ORLANDO, Fla. — The COVID pandemic has torn a lot of peoples' lives apart. But one Central Florida couple say the chaotic start of the pandemic helped shaped their future.


What You Need To Know

  • Brian Fay, Alice Liang met on a cruise just months before the pandemic

  • Fay went to China to visit Liang a few months after they met

  • A couple days later, China was approaching a lockdown due to COVID

  • Liang decided to go with Fay when he had to quickly leave for the U.S. 

  • They now are married, own a business, and are expecting a baby

When Alice Liang’s mom took her on an Antarctic cruise, at no cost to her, Liang quickly connected with Brian Fay — who also got an all-expenses-paid invitation to the same cruise through a friend he met through his military service.

The trip would pay off for both of them when Liang was trying to find something hard to come by on the chartered Buddhist cruise. There was absolutely no meat on the menu.

“She says, ‘Can you smuggle me some meat?’ And that’s literally how we started talking,” Fay said. “That night, I brought her some Kung Pao chicken that was served down in the crew, and we talked and hung out every night after that.”

After the cruise ended, Liang went back to China. Fay went back to Central Florida. But they kept in touch, talking frequently on the phone despite the different in time zones.

“I told everyone about this girl I met on the ship, and everybody thought I was crazy,” Fay said.

Little did they know most of the crazy was yet to come.

When Fay went to China to visit Liang a few months later, the coronavirus pandemic was taking hold in the country.

“[After] two days in China, malls shut down, they canceled all lunar new year activities,” Fay said. “A town of 10 million people, and you see like 10 people walking down the street. Having a daughter, I knew I couldn’t get locked down in China.”
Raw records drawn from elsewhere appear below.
(** * fbxmetrics: discovery, URL building and registration of the Freebox probe

    A shallow embedding of the Python sources [freebox.py], [fbx.py],
    [freeprobe.py] and [fbxmetrics.py].

    - Python [str] values are Rocq strings holding the UTF-8 encoding of the
      text; [bytes] values are lists of bytes.
    - A dictionary whose order is irrelevant ([Freebox._properties]) is a
      [gmap]; the dictionary handed to [json.dumps] keeps its insertion order
      and is an association list.
    - Code that raises returns [Raise e]; code that acts on the network or the
      terminal runs in the monad [M], which threads the state of the outside
      world and the log of the effects performed so far. *)

From Stdlib Require Import ZArith NArith Ascii String Strings.Byte DecimalString.
From stdpp Require Import base option list strings gmap.

Local Open Scope Z_scope.

(** ** Unicode case data

    The tables that [str.lower] reads, as CPython 3.11 carries them
    (Unicode 14.0.0): the simple lowercase mappings, the code points that
    are Cased and those that are Case_Ignorable. *)

Module Unicode.

Local Open Scope N_scope.

(** The simple lowercase mappings, in runs: from [first] to [last] every
    [step]-th code point is mapped, [first] to [image] and the others at the
    same distance. *)
Definition lowercase_runs : list (N * N * N * N) :=
  [
   (65, 90, 1, 97); (192, 214, 1, 224); (216, 222, 1, 248);
   (256, 302, 2, 257); (306, 310, 2, 307); (313, 327, 2, 314);
   (330, 374, 2, 331); (376, 376, 1, 255); (377, 381, 2, 378);
   (385, 385, 1, 595); (386, 388, 2, 387); (390, 390, 1, 596);
   (391, 391, 1, 392); (393, 394, 1, 598); (395, 395, 1, 396);
   (398, 398, 1, 477); (399, 399, 1, 601); (400, 400, 1, 603);
   (401, 401, 1, 402); (403, 403, 1, 608); (404, 404, 1, 611);
   (406, 406, 1, 617); (407, 407, 1, 616); (408, 408, 1, 409);
   (412, 412, 1, 623); (413, 413, 1, 626); (415, 415, 1, 629);
   (416, 420, 2, 417); (422, 422, 1, 640); (423, 423, 1, 424);
   (425, 425, 1, 643); (428, 428, 1, 429); (430, 430, 1, 648);
   (431, 431, 1, 432); (433, 434, 1, 650); (435, 437, 2, 436);
   (439, 439, 1, 658); (440, 440, 1, 441); (444, 444, 1, 445);
   (452, 452, 1, 454); (453, 453, 1, 454); (455, 455, 1, 457);
   (456, 456, 1, 457); (458, 458, 1, 460); (459, 475, 2, 460);
   (478, 494, 2, 479); (497, 497, 1, 499); (498, 500, 2, 499);
   (502, 502, 1, 405); (503, 503, 1, 447); (504, 542, 2, 505);
   (544, 544, 1, 414); (546, 562, 2, 547); (570, 570, 1, 11365);
   (571, 571, 1, 572); (573, 573, 1, 410); (574, 574, 1, 11366);
   (577, 577, 1, 578); (579, 579, 1, 384); (580, 580, 1, 649);
   (581, 581, 1, 652); (582, 590, 2, 583); (880, 882, 2, 881);
   (886, 886, 1, 887); (895, 895, 1, 1011); (902, 902, 1, 940);
   (904, 906, 1, 941); (908, 908, 1, 972); (910, 911, 1, 973);
   (913, 929, 1, 945); (931, 939, 1, 963); (975, 975, 1, 983);
   (984, 1006, 2, 985); (1012, 1012, 1, 952); (1015, 1015, 1, 1016);
   (1017, 1017, 1, 1010); (1018, 1018, 1, 1019); (1021, 1023, 1, 891);
   (1024, 1039, 1, 1104); (1040, 1071, 1, 1072); (1120, 1152, 2, 1121);
   (1162, 1214, 2, 1163); (1216, 1216, 1, 1231); (1217, 1229, 2, 1218);
   (1232, 1326, 2, 1233); (1329, 1366, 1, 1377); (4256, 4293, 1, 11520);
   (4295, 4295, 1, 11559); (4301, 4301, 1, 11565); (5024, 5103, 1, 43888);
   (5104, 5109, 1, 5112); (7312, 7354, 1, 4304); (7357, 7359, 1, 4349);
   (7680, 7828, 2, 7681); (7838, 7838, 1, 223); (7840, 7934, 2, 7841);
   (7944, 7951, 1, 7936); (7960, 7965, 1, 7952); (7976, 7983, 1, 7968);
   (7992, 7999, 1, 7984); (8008, 8013, 1, 8000); (8025, 8031, 2, 8017);
   (8040, 8047, 1, 8032); (8072, 8079, 1, 8064); (8088, 8095, 1, 8080);
   (8104, 8111, 1, 8096); (8120, 8121, 1, 8112); (8122, 8123, 1, 8048);
   (8124, 8124, 1, 8115); (8136, 8139, 1, 8050); (8140, 8140, 1, 8131);
   (8152, 8153, 1, 8144); (8154, 8155, 1, 8054); (8168, 8169, 1, 8160);
   (8170, 8171, 1, 8058); (8172, 8172, 1, 8165); (8184, 8185, 1, 8056);
   (8186, 8187, 1, 8060); (8188, 8188, 1, 8179); (8486, 8486, 1, 969);
   (8490, 8490, 1, 107); (8491, 8491, 1, 229); (8498, 8498, 1, 8526);
   (8544, 8559, 1, 8560); (8579, 8579, 1, 8580); (9398, 9423, 1, 9424);
   (11264, 11311, 1, 11312); (11360, 11360, 1, 11361);
   (11362, 11362, 1, 619); (11363, 11363, 1, 7549); (11364, 11364, 1, 637);
   (11367, 11371, 2, 11368); (11373, 11373, 1, 593); (11374, 11374, 1, 625);
   (11375, 11375, 1, 592); (11376, 11376, 1, 594); (11378, 11378, 1, 11379);
   (11381, 11381, 1, 11382); (11390, 11391, 1, 575);
   (11392, 11490, 2, 11393); (11499, 11501, 2, 11500);
   (11506, 11506, 1, 11507); (42560, 42604, 2, 42561);
   (42624, 42650, 2, 42625); (42786, 42798, 2, 42787);
   (42802, 42862, 2, 42803); (42873, 42875, 2, 42874);
   (42877, 42877, 1, 7545); (42878, 42886, 2, 42879);
   (42891, 42891, 1, 42892); (42893, 42893, 1, 613);
   (42896, 42898, 2, 42897); (42902, 42920, 2, 42903);
   (42922, 42922, 1, 614); (42923, 42923, 1, 604); (42924, 42924, 1, 609);
   (42925, 42925, 1, 620); (42926, 42926, 1, 618); (42928, 42928, 1, 670);
   (42929, 42929, 1, 647); (42930, 42930, 1, 669); (42931, 42931, 1, 43859);
   (42932, 42946, 2, 42933); (42948, 42948, 1, 42900);
   (42949, 42949, 1, 642); (42950, 42950, 1, 7566); (42951, 42953, 2, 42952);
   (42960, 42960, 1, 42961); (42966, 42968, 2, 42967);
   (42997, 42997, 1, 42998); (65313, 65338, 1, 65345);
   (66560, 66599, 1, 66600); (66736, 66771, 1, 66776);
   (66928, 66964, 2, 66967); (66929, 66937, 2, 66968);
   (66941, 66953, 2, 66980); (66957, 66961, 2, 66996);
   (66965, 66965, 1, 67004); (68736, 68786, 1, 68800);
   (71840, 71871, 1, 71872); (93760, 93791, 1, 93792);
   (125184, 125217, 1, 125218)
  ].

(** The ranges of the code points with the property Cased. *)
Definition cased_ranges : list (N * N) :=
  [
   (65, 90); (97, 122); (170, 170); (181, 181); (186, 186); (192, 214);
   (216, 246); (248, 442); (444, 447); (452, 659); (661, 696); (704, 705);
   (736, 740); (837, 837); (880, 883); (886, 887); (890, 893); (895, 895);
   (902, 902); (904, 906); (908, 908); (910, 929); (931, 1013); (1015, 1153);
   (1162, 1327); (1329, 1366); (1376, 1416); (4256, 4293); (4295, 4295);
   (4301, 4301); (4304, 4346); (4349, 4351); (5024, 5109); (5112, 5117);
   (7296, 7304); (7312, 7354); (7357, 7359); (7424, 7615); (7680, 7957);
   (7960, 7965); (7968, 8005); (8008, 8013); (8016, 8023); (8025, 8025);
   (8027, 8027); (8029, 8029); (8031, 8061); (8064, 8116); (8118, 8124);
   (8126, 8126); (8130, 8132); (8134, 8140); (8144, 8147); (8150, 8155);
   (8160, 8172); (8178, 8180); (8182, 8188); (8305, 8305); (8319, 8319);
   (8336, 8348); (8450, 8450); (8455, 8455); (8458, 8467); (8469, 8469);
   (8473, 8477); (8484, 8484); (8486, 8486); (8488, 8488); (8490, 8493);
   (8495, 8500); (8505, 8505); (8508, 8511); (8517, 8521); (8526, 8526);
   (8544, 8575); (8579, 8580); (9398, 9449); (11264, 11492); (11499, 11502);
   (11506, 11507); (11520, 11557); (11559, 11559); (11565, 11565);
   (42560, 42605); (42624, 42653); (42786, 42887); (42891, 42894);
   (42896, 42954); (42960, 42961); (42963, 42963); (42965, 42969);
   (42997, 42998); (43000, 43002); (43824, 43866); (43868, 43880);
   (43888, 43967); (64256, 64262); (64275, 64279); (65313, 65338);
   (65345, 65370); (66560, 66639); (66736, 66771); (66776, 66811);
   (66928, 66938); (66940, 66954); (66956, 66962); (66964, 66965);
   (66967, 66977); (66979, 66993); (66995, 67001); (67003, 67004);
   (67456, 67456); (67459, 67461); (67463, 67504); (67506, 67514);
   (68736, 68786); (68800, 68850); (71840, 71903); (93760, 93823);
   (119808, 119892); (119894, 119964); (119966, 119967); (119970, 119970);
   (119973, 119974); (119977, 119980); (119982, 119993); (119995, 119995);
   (119997, 120003); (120005, 120069); (120071, 120074); (120077, 120084);
   (120086, 120092); (120094, 120121); (120123, 120126); (120128, 120132);
   (120134, 120134); (120138, 120144); (120146, 120485); (120488, 120512);
   (120514, 120538); (120540, 120570); (120572, 120596); (120598, 120628);
   (120630, 120654); (120656, 120686); (120688, 120712); (120714, 120744);
   (120746, 120770); (120772, 120779); (122624, 122633); (122635, 122654);
   (125184, 125251); (127280, 127305); (127312, 127337); (127344, 127369)
  ].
With the country going into lockdown, the couple was faced with a very difficult decision. Liang had to decide whether to leave her home country and leave everyone she knows behind for who knows how long, or stay and risk losing the chance of a future together with Fay.

“Personally I was just going to stay in China because my whole family’s there, and he’s just a boy I just met, you know,” Liang said. “But he was so convincing.”

They had to move quickly.

“I had to sit down with her dad and say that, ‘I know this is scary for everybody, but I want her to be with me,’ ” Fay said.

Getting out of China wasn’t easy. The couple couldn’t fly directly from China to the United States, so they had to find a series of flights — crisscrossing the world — finally landing in Canada before being able to come back to Orlando.

“I thought for sure a whole plane of people coming from China is going to get stopped, and they let us in,” Fay said.

And just in time.

“Literally the second we landed in Toronto, we heard the news America was going to lock down in two days,” Liang said.

“So we made the right decision,” Fay said.

A year later, the couple is now starting a production business in Central Florida. They got married last summer. And with the huge risks they took, comes a reward. The couple are expecting a baby boy in late summer 2021.

“Life is amazing,” Liang said.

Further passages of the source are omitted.